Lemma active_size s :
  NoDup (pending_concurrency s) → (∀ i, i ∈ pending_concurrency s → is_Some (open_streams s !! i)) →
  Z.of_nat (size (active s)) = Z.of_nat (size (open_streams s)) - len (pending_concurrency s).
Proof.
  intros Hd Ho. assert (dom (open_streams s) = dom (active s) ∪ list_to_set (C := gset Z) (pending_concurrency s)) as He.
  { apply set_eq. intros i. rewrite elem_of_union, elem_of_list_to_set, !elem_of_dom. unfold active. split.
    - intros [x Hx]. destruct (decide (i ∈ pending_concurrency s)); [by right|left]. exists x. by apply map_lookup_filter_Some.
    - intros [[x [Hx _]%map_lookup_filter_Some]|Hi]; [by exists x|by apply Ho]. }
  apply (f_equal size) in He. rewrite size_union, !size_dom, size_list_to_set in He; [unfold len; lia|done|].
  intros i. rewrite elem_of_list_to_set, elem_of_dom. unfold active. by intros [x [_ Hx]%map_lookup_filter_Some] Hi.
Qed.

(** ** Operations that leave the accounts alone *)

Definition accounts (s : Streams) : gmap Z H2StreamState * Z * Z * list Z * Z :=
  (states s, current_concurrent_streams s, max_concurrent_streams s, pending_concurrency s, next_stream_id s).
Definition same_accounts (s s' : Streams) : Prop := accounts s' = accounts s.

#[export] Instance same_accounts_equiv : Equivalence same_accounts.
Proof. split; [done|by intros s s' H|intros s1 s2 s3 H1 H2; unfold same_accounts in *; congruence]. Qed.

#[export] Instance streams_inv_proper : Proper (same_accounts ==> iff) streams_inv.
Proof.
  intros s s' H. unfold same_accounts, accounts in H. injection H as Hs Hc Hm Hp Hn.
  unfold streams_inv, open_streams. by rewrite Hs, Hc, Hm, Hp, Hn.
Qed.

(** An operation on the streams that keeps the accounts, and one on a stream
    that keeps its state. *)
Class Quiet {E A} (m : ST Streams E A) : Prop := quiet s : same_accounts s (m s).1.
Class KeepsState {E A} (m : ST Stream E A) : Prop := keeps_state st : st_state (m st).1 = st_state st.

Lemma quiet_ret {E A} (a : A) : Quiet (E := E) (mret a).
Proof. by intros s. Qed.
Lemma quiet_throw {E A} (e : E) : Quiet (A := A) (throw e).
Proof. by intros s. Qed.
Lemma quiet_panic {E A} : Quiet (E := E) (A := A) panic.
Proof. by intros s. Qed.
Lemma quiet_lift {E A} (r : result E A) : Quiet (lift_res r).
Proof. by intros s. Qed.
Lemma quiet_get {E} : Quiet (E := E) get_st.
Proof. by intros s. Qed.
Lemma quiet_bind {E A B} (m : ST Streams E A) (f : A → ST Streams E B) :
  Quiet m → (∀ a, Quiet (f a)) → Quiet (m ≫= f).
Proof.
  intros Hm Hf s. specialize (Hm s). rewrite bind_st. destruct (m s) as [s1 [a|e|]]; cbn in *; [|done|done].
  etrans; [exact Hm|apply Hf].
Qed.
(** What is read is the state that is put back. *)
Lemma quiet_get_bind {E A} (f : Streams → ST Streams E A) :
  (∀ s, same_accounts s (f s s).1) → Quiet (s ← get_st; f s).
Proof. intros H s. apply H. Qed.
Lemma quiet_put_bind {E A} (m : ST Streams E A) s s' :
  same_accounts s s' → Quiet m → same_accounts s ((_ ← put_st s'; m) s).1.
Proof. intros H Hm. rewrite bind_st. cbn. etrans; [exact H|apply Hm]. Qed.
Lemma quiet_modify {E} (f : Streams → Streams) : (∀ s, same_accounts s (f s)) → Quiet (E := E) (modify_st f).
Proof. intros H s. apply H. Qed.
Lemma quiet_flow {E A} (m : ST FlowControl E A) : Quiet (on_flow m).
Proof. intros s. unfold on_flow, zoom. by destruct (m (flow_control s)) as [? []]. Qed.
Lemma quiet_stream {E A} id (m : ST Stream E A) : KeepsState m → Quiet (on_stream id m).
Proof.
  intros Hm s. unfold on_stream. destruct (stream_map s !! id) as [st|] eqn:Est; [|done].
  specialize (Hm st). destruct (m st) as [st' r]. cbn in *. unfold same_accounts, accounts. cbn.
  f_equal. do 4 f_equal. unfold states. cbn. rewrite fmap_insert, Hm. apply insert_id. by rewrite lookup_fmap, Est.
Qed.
##########
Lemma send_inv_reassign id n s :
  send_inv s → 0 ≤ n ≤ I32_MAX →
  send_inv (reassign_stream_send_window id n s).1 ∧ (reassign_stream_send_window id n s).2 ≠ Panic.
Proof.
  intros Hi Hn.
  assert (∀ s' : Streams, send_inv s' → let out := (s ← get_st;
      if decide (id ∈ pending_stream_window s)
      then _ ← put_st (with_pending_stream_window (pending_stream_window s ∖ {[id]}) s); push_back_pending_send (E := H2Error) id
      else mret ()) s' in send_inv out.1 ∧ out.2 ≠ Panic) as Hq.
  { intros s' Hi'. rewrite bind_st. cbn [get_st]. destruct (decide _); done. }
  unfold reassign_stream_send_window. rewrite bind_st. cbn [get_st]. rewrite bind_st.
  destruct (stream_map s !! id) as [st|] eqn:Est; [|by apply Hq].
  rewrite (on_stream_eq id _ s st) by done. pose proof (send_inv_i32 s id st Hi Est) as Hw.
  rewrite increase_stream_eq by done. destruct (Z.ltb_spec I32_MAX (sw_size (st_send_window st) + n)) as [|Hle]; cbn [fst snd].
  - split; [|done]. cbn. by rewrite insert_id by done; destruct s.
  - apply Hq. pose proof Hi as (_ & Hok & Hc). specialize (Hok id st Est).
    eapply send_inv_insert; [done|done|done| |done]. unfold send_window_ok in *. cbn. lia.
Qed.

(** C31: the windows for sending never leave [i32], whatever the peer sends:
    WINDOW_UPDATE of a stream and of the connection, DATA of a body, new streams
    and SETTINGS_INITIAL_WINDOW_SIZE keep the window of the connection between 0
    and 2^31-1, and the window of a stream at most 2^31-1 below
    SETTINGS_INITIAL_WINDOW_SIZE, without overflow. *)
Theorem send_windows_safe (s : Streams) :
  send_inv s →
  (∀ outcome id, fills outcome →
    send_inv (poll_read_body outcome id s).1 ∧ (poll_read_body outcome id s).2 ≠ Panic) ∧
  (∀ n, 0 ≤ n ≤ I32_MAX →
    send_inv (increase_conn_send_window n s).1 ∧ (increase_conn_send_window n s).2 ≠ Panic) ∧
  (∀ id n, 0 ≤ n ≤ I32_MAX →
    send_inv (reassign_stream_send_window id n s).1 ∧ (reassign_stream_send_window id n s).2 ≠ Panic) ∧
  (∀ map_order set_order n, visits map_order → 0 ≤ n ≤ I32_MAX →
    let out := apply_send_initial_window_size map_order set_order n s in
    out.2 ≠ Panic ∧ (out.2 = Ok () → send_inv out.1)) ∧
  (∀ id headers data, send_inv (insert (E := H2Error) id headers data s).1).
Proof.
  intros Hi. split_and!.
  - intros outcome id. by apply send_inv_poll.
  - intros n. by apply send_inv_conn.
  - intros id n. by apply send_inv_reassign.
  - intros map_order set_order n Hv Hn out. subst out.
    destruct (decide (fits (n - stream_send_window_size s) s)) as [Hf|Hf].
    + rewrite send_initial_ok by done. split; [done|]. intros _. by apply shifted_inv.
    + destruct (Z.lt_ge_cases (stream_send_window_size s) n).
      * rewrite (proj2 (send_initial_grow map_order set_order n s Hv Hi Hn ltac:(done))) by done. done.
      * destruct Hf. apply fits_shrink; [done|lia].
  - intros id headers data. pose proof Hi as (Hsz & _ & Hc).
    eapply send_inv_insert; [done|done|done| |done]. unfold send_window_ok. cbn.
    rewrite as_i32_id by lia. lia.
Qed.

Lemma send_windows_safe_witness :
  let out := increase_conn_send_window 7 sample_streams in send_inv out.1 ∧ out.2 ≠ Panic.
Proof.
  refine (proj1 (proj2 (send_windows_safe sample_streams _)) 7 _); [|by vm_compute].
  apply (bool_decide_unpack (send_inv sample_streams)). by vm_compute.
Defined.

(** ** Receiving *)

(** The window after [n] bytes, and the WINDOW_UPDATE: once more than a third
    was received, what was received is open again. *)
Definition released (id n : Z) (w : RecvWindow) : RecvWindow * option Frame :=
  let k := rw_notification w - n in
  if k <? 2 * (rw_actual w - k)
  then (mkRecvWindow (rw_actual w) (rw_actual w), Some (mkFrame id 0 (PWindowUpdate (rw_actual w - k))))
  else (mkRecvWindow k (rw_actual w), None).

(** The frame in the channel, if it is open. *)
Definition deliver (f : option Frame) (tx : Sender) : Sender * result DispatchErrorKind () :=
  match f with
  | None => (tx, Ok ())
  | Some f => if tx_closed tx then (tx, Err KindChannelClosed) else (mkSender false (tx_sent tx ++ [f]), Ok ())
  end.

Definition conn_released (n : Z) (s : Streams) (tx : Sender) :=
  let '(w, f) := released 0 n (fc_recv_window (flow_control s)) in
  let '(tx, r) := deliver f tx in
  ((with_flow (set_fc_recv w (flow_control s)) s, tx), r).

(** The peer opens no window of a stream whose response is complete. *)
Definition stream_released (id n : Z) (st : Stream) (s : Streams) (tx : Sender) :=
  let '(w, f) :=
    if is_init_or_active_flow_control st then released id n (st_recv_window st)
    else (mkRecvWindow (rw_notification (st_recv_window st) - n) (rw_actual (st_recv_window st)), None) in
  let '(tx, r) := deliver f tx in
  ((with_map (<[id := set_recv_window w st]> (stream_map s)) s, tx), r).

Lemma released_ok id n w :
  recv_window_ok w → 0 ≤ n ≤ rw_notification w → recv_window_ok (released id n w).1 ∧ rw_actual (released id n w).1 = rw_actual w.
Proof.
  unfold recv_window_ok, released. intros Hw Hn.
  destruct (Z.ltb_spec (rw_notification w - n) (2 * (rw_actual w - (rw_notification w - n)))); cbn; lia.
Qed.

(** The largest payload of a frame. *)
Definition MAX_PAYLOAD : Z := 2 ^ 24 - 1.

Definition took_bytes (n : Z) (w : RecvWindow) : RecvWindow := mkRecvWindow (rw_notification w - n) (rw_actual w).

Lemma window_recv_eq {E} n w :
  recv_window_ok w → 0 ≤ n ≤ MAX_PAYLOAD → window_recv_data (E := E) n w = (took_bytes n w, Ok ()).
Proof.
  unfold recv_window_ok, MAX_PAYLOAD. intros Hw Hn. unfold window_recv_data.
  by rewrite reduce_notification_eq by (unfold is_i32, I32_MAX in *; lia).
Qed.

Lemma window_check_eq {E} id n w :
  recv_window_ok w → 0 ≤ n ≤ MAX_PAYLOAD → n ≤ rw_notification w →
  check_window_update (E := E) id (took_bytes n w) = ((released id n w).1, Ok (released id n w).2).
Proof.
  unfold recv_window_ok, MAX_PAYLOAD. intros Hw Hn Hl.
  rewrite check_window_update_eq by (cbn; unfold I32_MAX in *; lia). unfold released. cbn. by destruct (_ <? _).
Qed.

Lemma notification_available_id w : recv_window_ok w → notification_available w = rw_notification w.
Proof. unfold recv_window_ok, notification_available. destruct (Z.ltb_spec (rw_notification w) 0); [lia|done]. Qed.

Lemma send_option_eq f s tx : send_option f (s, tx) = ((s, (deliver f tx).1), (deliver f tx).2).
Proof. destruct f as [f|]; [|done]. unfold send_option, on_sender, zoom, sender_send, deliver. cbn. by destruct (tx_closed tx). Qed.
##########
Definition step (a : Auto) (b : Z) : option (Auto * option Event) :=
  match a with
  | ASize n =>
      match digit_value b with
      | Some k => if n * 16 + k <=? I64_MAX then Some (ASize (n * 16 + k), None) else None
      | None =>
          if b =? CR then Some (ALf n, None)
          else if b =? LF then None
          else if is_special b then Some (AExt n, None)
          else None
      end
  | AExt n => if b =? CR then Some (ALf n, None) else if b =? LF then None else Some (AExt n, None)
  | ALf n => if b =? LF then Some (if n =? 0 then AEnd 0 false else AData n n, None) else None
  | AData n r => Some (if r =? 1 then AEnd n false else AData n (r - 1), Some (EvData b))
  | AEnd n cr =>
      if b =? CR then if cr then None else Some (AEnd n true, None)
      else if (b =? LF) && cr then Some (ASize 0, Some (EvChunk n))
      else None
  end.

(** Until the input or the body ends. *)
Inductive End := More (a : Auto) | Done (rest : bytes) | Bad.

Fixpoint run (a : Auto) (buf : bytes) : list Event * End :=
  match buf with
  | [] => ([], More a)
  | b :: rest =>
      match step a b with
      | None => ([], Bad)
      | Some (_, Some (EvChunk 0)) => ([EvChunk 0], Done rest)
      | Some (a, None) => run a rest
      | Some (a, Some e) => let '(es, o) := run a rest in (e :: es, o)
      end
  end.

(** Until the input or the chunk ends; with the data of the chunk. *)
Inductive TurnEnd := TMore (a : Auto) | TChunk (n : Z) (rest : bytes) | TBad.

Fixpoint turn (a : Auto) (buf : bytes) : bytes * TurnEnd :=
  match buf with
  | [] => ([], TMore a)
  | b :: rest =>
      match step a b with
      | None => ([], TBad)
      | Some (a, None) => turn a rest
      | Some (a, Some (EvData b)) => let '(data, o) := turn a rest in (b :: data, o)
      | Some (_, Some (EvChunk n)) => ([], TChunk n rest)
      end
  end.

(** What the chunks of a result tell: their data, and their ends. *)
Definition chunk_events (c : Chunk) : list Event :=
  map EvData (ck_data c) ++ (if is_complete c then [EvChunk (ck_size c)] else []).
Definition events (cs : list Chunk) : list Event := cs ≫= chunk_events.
##########
## [Exercise goal]
The required answer is the run of lines above, starting at the line with "(** ** Receiving *)" and ending at the line with "((with_flow (set_fc_recv w", reproduced exactly with both ends.

## [Written response]
(** ** Receiving *)

(** The window after [n] bytes, and the WINDOW_UPDATE: once more than a third
    was received, what was received is open again. *)
Definition released (id n : Z) (w : RecvWindow) : RecvWindow * option Frame :=
  let k := rw_notification w - n in
  if k <? 2 * (rw_actual w - k)
  then (mkRecvWindow (rw_actual w) (rw_actual w), Some (mkFrame id 0 (PWindowUpdate (rw_actual w - k))))
  else (mkRecvWindow k (rw_actual w), None).

(** The frame in the channel, if it is open. *)
Definition deliver (f : option Frame) (tx : Sender) : Sender * result DispatchErrorKind () :=
  match f with
  | None => (tx, Ok ())
  | Some f => if tx_closed tx then (tx, Err KindChannelClosed) else (mkSender false (tx_sent tx ++ [f]), Ok ())
  end.

Definition conn_released (n : Z) (s : Streams) (tx : Sender) :=
  let '(w, f) := released 0 n (fc_recv_window (flow_control s)) in
  let '(tx, r) := deliver f tx in
  ((with_flow (set_fc_recv w (flow_control s)) s, tx), r).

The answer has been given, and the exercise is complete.